Probably the Sega 32X. The messaging around it was kind of confusing, and still being fairly young when it came out, I was expecting it to be the gateway to 32 bit gaming that I would be enjoying for years to come. I ended up getting virtua racing on it, which was better than the Genesis version, but nothing spectacular really. I also got virtua fighter, which was a genuinely good game. Almost everything else was ports of mediocre games that had already come out on the Genesis. A couple of original games like knuckles chaotix just… Kinda sucked. Then when I found out that all of the support was going behind the Saturn, and that’s where all of the new and original games were going, well I just felt swindled.
Nintendo Switch, I should have known better. Nintendo consoles are great for kids who are new to playing games, not so much for people who have been gaming for generations.
The Switch was a slow burn for me. Initially I bought it and hated it. I bought BOTW (had it on Wii U as well) and I felt underwhelmed. Fast forward to end of year and games like Mario Odyssey came out. Not to mention I had a lot of travel and the system just felt perfect for me. Loving the Switch 2 now.
Ironically I bought a Wii U and loved it at first. Only to look back now and see it’s a system I never bought more the 3 games for …
I’ve got more than a thousand hours on my Switch, easily among the best consoles I’ve ever played on since my start on the Game Boy and Genesis. What do you feel brings it down for adults?
Nintendo titles are, essentially, very good introductory video games. If you’ve played, well, pretty much any RPG, there’s no point playing Zelda or Pokemon. Same for fighting games and Smash Brothers or racing games and Mario Kart.
Everyone has to get started gaming somewhere, but beyond nostalgia?

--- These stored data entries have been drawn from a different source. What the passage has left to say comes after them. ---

Lemma opens_run n k os :
  (k < n)%nat ->
  opens n k os = true <->
  (exists l2, os = replicate (n - k) false ++ l2) \/
  (exists l1 l2, os = l1 ++ replicate n false ++ l2).
Proof.
  revert k. induction os as [|[] os IH]; intros k Hk; simpl.
  - split; [done|]. intros [[l2 H]|(l1 & l2 & H)].
    + replace (n - k)%nat with (S (n - k - 1)) in H by lia. done.
    + destruct l1; [|done]. destruct n; [lia|done].
  - rewrite IH by lia. rewrite Nat.sub_0_r. split.
    + intros [[l2 ->]|(l1 & l2 & ->)]; right; [by exists [true], l2|by exists (true :: l1), l2].
    + intros [[l2 H]|(l1 & l2 & H)].
      * replace (n - k)%nat with (S (n - k - 1)) in H by lia. done.
      * destruct l1 as [|? l1]; simplify_eq/=; [destruct n; [lia|done]|].
        right. by exists l1, l2.
  - destruct (Nat.leb_spec n (S k)) as [Hn|Hn]; simpl.
    { split; [|done]. intros _. left. exists os. by replace (n - k)%nat with 1%nat by lia. }
    rewrite IH by done. split.
    + intros [[l2 ->]|(l1 & l2 & ->)]; [left|right; by exists (false :: l1), l2].
      exists l2. by replace (n - k)%nat with (S (n - S k)) by lia.
    + intros [[l2 H]|([|? l1] & l2 & H)]; [left|left|right; simplify_eq/=; by exists l1, l2].
      * exists l2. replace (n - k)%nat with (S (n - S k)) in H by lia. by simplify_eq/=.
      * exists (replicate k false ++ l2). rewrite app_assoc, <- replicate_add.
        replace n with (S (n - S k + k)) in H by lia. by simplify_eq/=.
Qed.

Lemma opens_fresh n os :
  (0 < n)%nat -> opens n 0 os = true <-> exists l1 l2, os = l1 ++ replicate n false ++ l2.
Proof.
  intros Hn. rewrite opens_run, Nat.sub_0_r by done. split; [|by right].
  intros [[l2 ->]|?]; [by exists [], l2|done].
Qed.

Lemma run_records os cb :
  wf cb -> state cb = StateOpen ->
  state (fst (run (record <$> os) cb)) = StateOpen.
Proof.
  revert cb. induction os as [|[[] [now now']] os IH]; intros cb Hwf Hst; [done|..];
    rewrite fmap_cons, run_cons; cbn [fst]; apply IH; try (by apply apply_wf); simpl.
  - unfold RecordSuccess. by rewrite Hst.
  - unfold RecordFailure. simpl. by rewrite Hst.
Qed.

Lemma run_records_closed os cb :
  wf cb -> state cb = StateClosed ->
  state (fst (run (record <$> os) cb)) =
  if opens (Z.to_nat (MaxFailures (config cb))) (Z.to_nat (failures cb)) (fst <$> os)
  then StateOpen else StateClosed.
Proof.
  revert cb. induction os as [|[[] [now now']] os IH]; intros cb Hwf Hst; [done|..];
    rewrite fmap_cons, run_cons; simpl.
  - rewrite IH; [|by apply (apply_wf (OpSuccess now'))|unfold RecordSuccess; by rewrite Hst].
    unfold RecordSuccess. by rewrite Hst.
  - pose proof (apply_wf (OpFailure now now') cb Hwf) as Hwf'. simpl in Hwf'.
    destruct Hwf as [[Hm _] Hc]. unfold counters_ok in Hc. rewrite Hst in Hc.
    unfold RecordFailure in *. simpl in *. rewrite Hst in *.
    rewrite (int64_succ_lt _ (MaxFailures (config cb))) in *
      by (unfold in_int64, int64_min; lia).
    destruct (Z.leb_spec (MaxFailures (config cb)) (failures cb + 1)).
    + rewrite (proj2 (Nat.leb_le _ _)) by lia. simpl. by apply run_records.
    + rewrite (proj2 (Nat.leb_gt _ _)) by lia. simpl in *. rewrite IH by done. simpl.
      by replace (Z.to_nat (failures cb + 1)) with (S (Z.to_nat (failures cb))) by lia.
Qed.

(** *** Open, half-open *)

(** Operations that cannot close an open breaker before [deadline]. *)
Definition before (deadline : Z) (op : Op) : Prop :=
  match op with
  | OpAllow now _ => now < deadline
  | OpReset _ => False
  | OpSuccess _ | OpFailure _ _ => True
  end.

Lemma before_step deadline op cb :
  wf cb -> state cb = StateOpen -> deadline = lastStateChangeTime cb + ResetTimeout (config cb) ->
  before deadline op ->
  let cb' := fst (apply op cb) in
  state cb' = StateOpen /\ lastStateChangeTime cb' = lastStateChangeTime cb /\
  config cb' = config cb /\ (snd (apply op cb) = Some false \/ snd (apply op cb) = None).
Proof.
  intros [(_ & Ht & _) _] Hst -> Hb. destruct op; simpl in *; [| | |done].
  - unfold AllowRequest. rewrite Hst, time_sub_leb by done.
    rewrite (proj2 (Z.leb_gt _ _)) by lia. simpl. auto.
  - unfold RecordSuccess. rewrite Hst. auto.
  - unfold RecordFailure. simpl. rewrite Hst. simpl. auto.
Qed.

(** The breaker becomes half-open on the first request after the timeout. *)
Lemma allow_expired now now' cb :
  wf cb -> state cb = StateOpen ->
  lastStateChangeTime cb + ResetTimeout (config cb) <= now ->
  let cb' := fst (apply (OpAllow now now') cb) in
  state cb' = StateHalfOpen /\ halfOpenRequests cb' = 0 /\ successes cb' = 0 /\
  config cb' = config cb /\ snd (apply (OpAllow now now') cb) = Some true.
Proof.
  intros [(_ & Ht & _) _] Hst Hnow. simpl. unfold AllowRequest.
  rewrite Hst, time_sub_leb, (proj2 (Z.leb_le _ _)) by lia. simpl. auto.
Qed.

Definition allow (t : Z * Z) : Op := OpAllow (fst t) (snd t).

(** The answers of a half-open breaker to a burst of requests. *)
Lemma half_open_answers (ts : list (Z * Z)) cb :
  wf cb -> state cb = StateHalfOpen ->
  let left := Z.to_nat (HalfOpenMaxRequests (config cb) - halfOpenRequests cb) in
  snd (run (allow <$> ts) cb) =
  replicate (Nat.min (length ts) left) true ++ replicate (length ts - left) false.
Proof.
  revert cb. induction ts as [|t ts IH]; intros cb Hwf Hst; [done|].
  rewrite fmap_cons, run_cons. pose proof (apply_wf (allow t) cb Hwf) as Hwf'.
  destruct Hwf as [(_ & _ & Hh) Hc]. unfold counters_ok in Hc. rewrite Hst in Hc.
  cbn [snd]. unfold allow, apply, AllowRequest in *. rewrite Hst in *.
  destruct (Z.ltb_spec (halfOpenRequests cb) (HalfOpenMaxRequests (config cb))) as [Hlt|Hge];
    cbn [fst snd] in *.
  - rewrite IH by done. unfold set_counters. cbn [config halfOpenRequests].
    rewrite (int64_succ_lt _ (HalfOpenMaxRequests (config cb)))
      by (unfold in_int64, int64_min; lia).
    replace (Z.to_nat (HalfOpenMaxRequests (config cb) - halfOpenRequests cb))
      with (S (Z.to_nat (HalfOpenMaxRequests (config cb) - (halfOpenRequests cb + 1)))) by lia.
    done.
  - rewrite IH by done.
    replace (Z.to_nat (HalfOpenMaxRequests (config cb) - halfOpenRequests cb)) with 0%nat by lia.
    rewrite Nat.sub_0_r, !Nat.min_0_r. done.
Qed.

Lemma closed_successes (ts : list Z) cb :
  wf cb -> state cb = StateClosed -> state (fst (run (OpSuccess <$> ts) cb)) = StateClosed.
Proof.
  revert cb. induction ts as [|t ts IH]; intros cb Hwf Hst; [done|].
  rewrite fmap_cons, run_cons. cbn [fst]. apply IH; [by apply apply_wf|].
  simpl. unfold RecordSuccess. by rewrite Hst.
Qed.

Lemma half_open_successes (ts : list Z) cb :
  wf cb -> state cb = StateHalfOpen ->
  state (fst (run (OpSuccess <$> ts) cb)) =
  if Z.of_nat (length ts) <? HalfOpenMaxRequests (config cb) - successes cb
  then StateHalfOpen else StateClosed.
Proof.
  revert cb. induction ts as [|t ts IH]; intros cb Hwf Hst.
  { destruct Hwf as [_ Hc]. unfold counters_ok in Hc. rewrite Hst in Hc. simpl.
    by rewrite (proj2 (Z.ltb_lt _ _)) by lia. }
  rewrite fmap_cons, run_cons. pose proof (apply_wf (OpSuccess t) cb Hwf) as Hwf'.
  destruct Hwf as [(_ & _ & Hh) Hc]. unfold counters_ok in Hc. rewrite Hst in Hc.
  cbn [fst]. unfold apply, RecordSuccess in *. rewrite Hst in *. cbn [config successes set_counters] in *.
  rewrite (int64_succ_lt _ (HalfOpenMaxRequests (config cb))) in *
    by (unfold in_int64, int64_min; lia).
  destruct (Z.leb_spec (HalfOpenMaxRequests (config cb)) (successes cb + 1)); cbn [fst snd] in *.
  - rewrite closed_successes by done. rewrite (proj2 (Z.ltb_ge _ _)); [done|]. cbn [length]. lia.
  - rewrite IH by done. cbn [config successes set_counters length].
    repeat case_match; bool_lia; done.
Qed.

(** The transitions a callback reports. *)
Definition callbacks (op : Op) (cb : CircuitBreaker) : list Callback :=
  match op with
  | OpAllow now now' => snd (AllowRequest now now' cb)
  | OpSuccess now' => snd (RecordSuccess now' cb)
  | OpFailure now now' => snd (RecordFailure now now' cb)
  | OpReset now => snd (Reset now cb)
  end.

Definition transition (c : Callback) : State * State :=
  match c with GoCallback f t | LockedCallback f t => (f, t) end.

(** ** Properties *)

(** Every state the breaker reaches through its exported operations, under any
    interleaving of goroutines and any clock readings, is well-formed: the state is one of
    the three constants, the failure counter of a closed breaker is below the (defaulted)
    threshold, and the probe counters stay within [HalfOpenMaxRequests]. *)
Theorem reachable_wf c cb : config_in_range c -> reachable c cb -> wf cb.
Proof.
  intros Hc [t Hr]. pose proof (New_wf c t Hc) as H0. revert H0.
  induction Hr as [|x y z [op cb0] _ IH]; auto using apply_wf.
Qed.

(** C10: over every sequence of operations a fresh breaker gives exactly the answers of the
    abstract machine, and its state abstracts to the machine's: the wrap-around of its
    counters and the fields a state does not use are never observable. *)
Theorem run_refines_spec c t ops :
  config_in_range c ->
  spec_run (normalize c) ops (SClosed 0) =
  (abs (fst (run ops (New c t))), snd (run ops (New c t))).
Proof. intros Hc. by apply (run_refines ops (New c t)), New_wf. Qed.

(** A breaker that records the outcomes of messages is open exactly when the outcomes
    contain [MaxFailures] failures in a row. *)
Theorem opens_after_max_failures c t (os : list (bool * (Z * Z))) :
  config_in_range c ->
  state (fst (run (record <$> os) (New c t))) = StateOpen <->
  exists l1 l2,
    fst <$> os = l1 ++ replicate (Z.to_nat (MaxFailures (normalize c))) false ++ l2.
Proof.
  intros Hc. pose proof (New_wf c t Hc) as Hwf. destruct (normalize_ok c Hc) as [Hm _].
  rewrite run_records_closed by done.
  rewrite <- opens_fresh by lia. cbn [New config failures Z.to_nat].
  by destruct (opens _ _ _).
Qed.

(** Until [ResetTimeout] has passed since it opened, an open breaker rejects every
    request and stays open, whatever successes and failures are recorded meanwhile. *)
Theorem open_rejects_until_timeout cb ops :
  wf cb -> state cb = StateOpen ->
  Forall (before (lastStateChangeTime cb + ResetTimeout (config cb))) ops ->
  Forall (eq false) (snd (run ops cb)) /\ state (fst (run ops cb)) = StateOpen.
Proof.
  revert cb. induction ops as [|op ops IH]; intros cb Hwf Hst Hops; [done|].
  apply Forall_cons in Hops as [Hop Hops].
  destruct (before_step _ op cb Hwf Hst eq_refl Hop) as (Hst' & Ht & Hc & Ho).
  destruct (IH (fst (apply op cb))) as [IHb IHs]; [by apply apply_wf|done|by rewrite Ht, Hc|].
  rewrite run_cons. split; [|done]. destruct Ho as [->| ->]; [by constructor|done].
Qed.

(** C28: after the timeout an open breaker admits exactly [HalfOpenMaxRequests + 1] requests
    of a burst, the one that made it half-open included, and rejects the rest. *)
Theorem half_open_admits now now' (ts : list (Z * Z)) cb :
  wf cb -> state cb = StateOpen ->
  lastStateChangeTime cb + ResetTimeout (config cb) <= now ->
  let n := S (Z.to_nat (HalfOpenMaxRequests (config cb))) in
  snd (run (allow <$> (now, now') :: ts) cb) =
  replicate (Nat.min (S (length ts)) n) true ++ replicate (S (length ts) - n) false.
Proof.
  intros Hwf Hst Hnow. rewrite fmap_cons, run_cons.
  destruct (allow_expired now now' cb Hwf Hst Hnow) as (Hs & Hh & _ & Hc & Ha).
  cbn [snd]. unfold allow at 1. cbn [fst snd]. rewrite Ha.
  unfold allow at 2. cbn [fst snd].
  rewrite half_open_answers by auto using apply_wf. by rewrite Hh, Hc, Z.sub_0_r.
Qed.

The rest of gaming has moved in from Nintendo.
That is an interesting opinion, thank you for sharing.
Weird. Smash, Mario kart, and even Splatoon are very unique games within their respective genres and not really “beginner,” because there are some people who are really, insanely good.
If you’ve played, well, pretty much any RPG, there’s no point playing Zelda or Pokemon.
Oh, there’s a point, and it’s a pretty big one that people tend to forget:
Games like Zelda and Pokemon are fun. They might not have the best graphics, but they’re fun. They may not have the best story, but they are fun. The hardware may not be powerful, the gameplay might be repetitive, the scenery might be bland, the NPC’s might not be engaging, it may not be particularly challenging, it may have questionable design choices; but the games are fun to play.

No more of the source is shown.